### What is being asked
Lines of the data that contain the word "Record" are the ones to copy.

[Data items]

(* ===== verification/CephMsgr.v ===== *)
(** * [CephMsgr.cc], [CcmAdaptor.cc], and the map queries of [CephProxyInterface.cc]

    - [CcmAdaptor]: the callback that is told about pools;
    - [OsdMapSync]: following the cluster's OSD map ([handle_osd_map] and what it
      calls), against the interface [OSDMapLib] of Ceph's [OSDMap];
    - [PoolQuery]: a pool's redundancy and the [ceph df] summary;
    - [MapExport]: the OSD and PG maps as the flat arrays handed to C callers. *)

From S2P Require Import Prelude CStr.

(** ** [class ClusterManagerAdaptor] *)
Module CcmAdaptor.
(** [NotifyPoolEventFn] answers a list of pools with a return code. *)
Definition NotifyPoolEventFn : Type := list Z -> Z.
Record t := { notifyCreateFunc : option NotifyPoolEventFn }.

(** The return value and the notification sent, if any. *)
Definition ReportCreatePool (malloc_ok : bool) (pools : list Z) (s : t) : Z * option (list Z) :=
  if negb (len pools =? 0) && negb malloc_ok then (-1, None) else
  match notifyCreateFunc s with
  | Some f => (if negb (f pools =? 0) then -1 else 0, Some pools)
  | None => (0, None)
  end.

Definition RegisterPoolCreateReportFn (fn : option NotifyPoolEventFn) (s : t) : Z * t :=
  match fn with
  | None => (0, {| notifyCreateFunc := None |})
  | Some f => match notifyCreateFunc s with
              | Some _ => (-1, s)
              | None => (0, {| notifyCreateFunc := Some f |})
              end
  end.
End CcmAdaptor.

(** ** Ceph's [OSDMap], as far as the adaptor relies on it

    [apply_incremental] insists on the successor epoch ([None] is its failed
    assertion); a full or incremental map sets the epoch it carries. *)
Class OSDMapLib (M I F : Type) := {
  epoch : M -> Z;
  empty_map : M;
  pools : M -> list Z;                (* pool ids, in order *)
  paused : M -> bool;                 (* CEPH_OSDMAP_PAUSERD or PAUSEWR is set *)
  inc_epoch : I -> Z;
  full_epoch : F -> Z;
  apply_incremental : M -> I -> option M;
  decode : F -> M;
  empty_epoch : epoch empty_map = 0;
  apply_ok : forall m i, inc_epoch i = epoch m + 1 ->
    exists m', apply_incremental m i = Some m' /\ epoch m' = inc_epoch i;
  decode_ok : forall f, epoch (decode f) = full_epoch f
}.

Module OsdMapSync.
Section sync.
Context {M I F : Type} `{!OSDMapLib M I F}.

(** [MOSDMap] *)
Record MOSDMap := {
  m_fsid : Z; m_first : Z; m_last : Z; m_oldest : Z;
  maps : gmap Z F; incremental_maps : gmap Z I
}.

(** A subscription asked of the monitor. *)
Record sub := { sub_epoch : Z; sub_onetime : bool }.

Record ProxyMsgr := {
  osdmap : M; needSubContinuous : bool; subs : list sub; got : list Z;
  ccmAdaptor : option CcmAdaptor.t; notified : list (list Z)
}.

Definition init (ccm : option CcmAdaptor.t) : ProxyMsgr :=
  {| osdmap := empty_map; needSubContinuous := true; subs := []; got := [];
     ccmAdaptor := ccm; notified := [] |}.

Definition set_map (m : M) (s : ProxyMsgr) : ProxyMsgr :=
  {| osdmap := m; needSubContinuous := needSubContinuous s; subs := subs s; got := got s;
     ccmAdaptor := ccmAdaptor s; notified := notified s |}.
Definition set_cont (b : bool) (s : ProxyMsgr) : ProxyMsgr :=
  {| osdmap := osdmap s; needSubContinuous := b; subs := subs s; got := got s;
     ccmAdaptor := ccmAdaptor s; notified := notified s |}.
Definition sub_got (e : Z) (s : ProxyMsgr) : ProxyMsgr :=
  {| osdmap := osdmap s; needSubContinuous := needSubContinuous s; subs := subs s;
     got := got s ++ [e]; ccmAdaptor := ccmAdaptor s; notified := notified s |}.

### Solved exercise
Record t := { notifyCreateFunc : option NotifyPoolEventFn }.
Record MOSDMap := {
Record sub := { sub_epoch : Z; sub_onetime : bool }.
Record ProxyMsgr := {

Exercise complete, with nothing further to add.